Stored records
_____

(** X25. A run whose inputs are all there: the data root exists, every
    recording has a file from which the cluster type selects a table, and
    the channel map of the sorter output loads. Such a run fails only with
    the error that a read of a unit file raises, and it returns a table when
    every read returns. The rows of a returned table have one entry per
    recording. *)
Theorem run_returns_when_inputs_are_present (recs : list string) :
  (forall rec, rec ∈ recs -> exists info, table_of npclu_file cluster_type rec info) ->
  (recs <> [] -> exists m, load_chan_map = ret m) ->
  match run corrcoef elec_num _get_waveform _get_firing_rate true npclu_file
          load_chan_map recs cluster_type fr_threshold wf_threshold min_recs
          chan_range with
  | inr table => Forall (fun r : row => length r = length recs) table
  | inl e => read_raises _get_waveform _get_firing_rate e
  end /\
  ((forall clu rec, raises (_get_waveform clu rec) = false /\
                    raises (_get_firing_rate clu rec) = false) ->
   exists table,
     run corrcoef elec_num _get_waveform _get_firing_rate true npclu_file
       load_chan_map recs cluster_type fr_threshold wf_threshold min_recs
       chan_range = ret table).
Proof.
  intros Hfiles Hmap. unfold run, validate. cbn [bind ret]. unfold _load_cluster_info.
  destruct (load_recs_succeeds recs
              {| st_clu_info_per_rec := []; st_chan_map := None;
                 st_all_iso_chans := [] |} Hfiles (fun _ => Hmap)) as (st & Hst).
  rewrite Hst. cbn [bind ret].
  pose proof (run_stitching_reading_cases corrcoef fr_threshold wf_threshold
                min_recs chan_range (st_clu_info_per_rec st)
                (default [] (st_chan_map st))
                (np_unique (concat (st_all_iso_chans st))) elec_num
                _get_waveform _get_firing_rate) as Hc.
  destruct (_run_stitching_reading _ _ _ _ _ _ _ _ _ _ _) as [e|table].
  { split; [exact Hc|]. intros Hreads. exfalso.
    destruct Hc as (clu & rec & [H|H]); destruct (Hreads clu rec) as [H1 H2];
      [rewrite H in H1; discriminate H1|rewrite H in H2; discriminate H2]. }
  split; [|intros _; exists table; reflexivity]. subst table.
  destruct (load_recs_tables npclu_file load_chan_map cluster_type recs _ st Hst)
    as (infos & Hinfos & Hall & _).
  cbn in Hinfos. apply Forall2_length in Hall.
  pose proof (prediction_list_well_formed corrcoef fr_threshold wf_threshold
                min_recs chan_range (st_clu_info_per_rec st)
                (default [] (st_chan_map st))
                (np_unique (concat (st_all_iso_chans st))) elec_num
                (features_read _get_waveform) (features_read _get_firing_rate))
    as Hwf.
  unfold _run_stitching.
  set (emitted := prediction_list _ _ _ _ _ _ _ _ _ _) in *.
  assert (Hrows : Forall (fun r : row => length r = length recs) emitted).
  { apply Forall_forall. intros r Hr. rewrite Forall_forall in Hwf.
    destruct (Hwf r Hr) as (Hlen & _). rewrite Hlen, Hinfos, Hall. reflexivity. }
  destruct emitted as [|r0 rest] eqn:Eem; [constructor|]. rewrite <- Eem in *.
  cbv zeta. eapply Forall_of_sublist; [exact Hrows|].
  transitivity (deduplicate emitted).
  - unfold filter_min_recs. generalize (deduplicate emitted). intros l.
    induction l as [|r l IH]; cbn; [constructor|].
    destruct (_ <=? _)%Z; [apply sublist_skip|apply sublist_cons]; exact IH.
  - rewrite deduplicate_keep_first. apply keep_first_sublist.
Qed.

_____

- _Try it_:
Quote the records from their first line to the line with "((forall clu rec, raises", inclusive, without adding or dropping anything.

- _Solved exercise_:
(** X25. A run whose inputs are all there: the data root exists, every
    recording has a file from which the cluster type selects a table, and
    the channel map of the sorter output loads. Such a run fails only with
    the error that a read of a unit file raises, and it returns a table when
    every read returns. The rows of a returned table have one entry per
    recording. *)
Theorem run_returns_when_inputs_are_present (recs : list string) :
  (forall rec, rec ∈ recs -> exists info, table_of npclu_file cluster_type rec info) ->
  (recs <> [] -> exists m, load_chan_map = ret m) ->
  match run corrcoef elec_num _get_waveform _get_firing_rate true npclu_file
          load_chan_map recs cluster_type fr_threshold wf_threshold min_recs
          chan_range with
  | inr table => Forall (fun r : row => length r = length recs) table
  | inl e => read_raises _get_waveform _get_firing_rate e
  end /\
  ((forall clu rec, raises (_get_waveform clu rec) = false /\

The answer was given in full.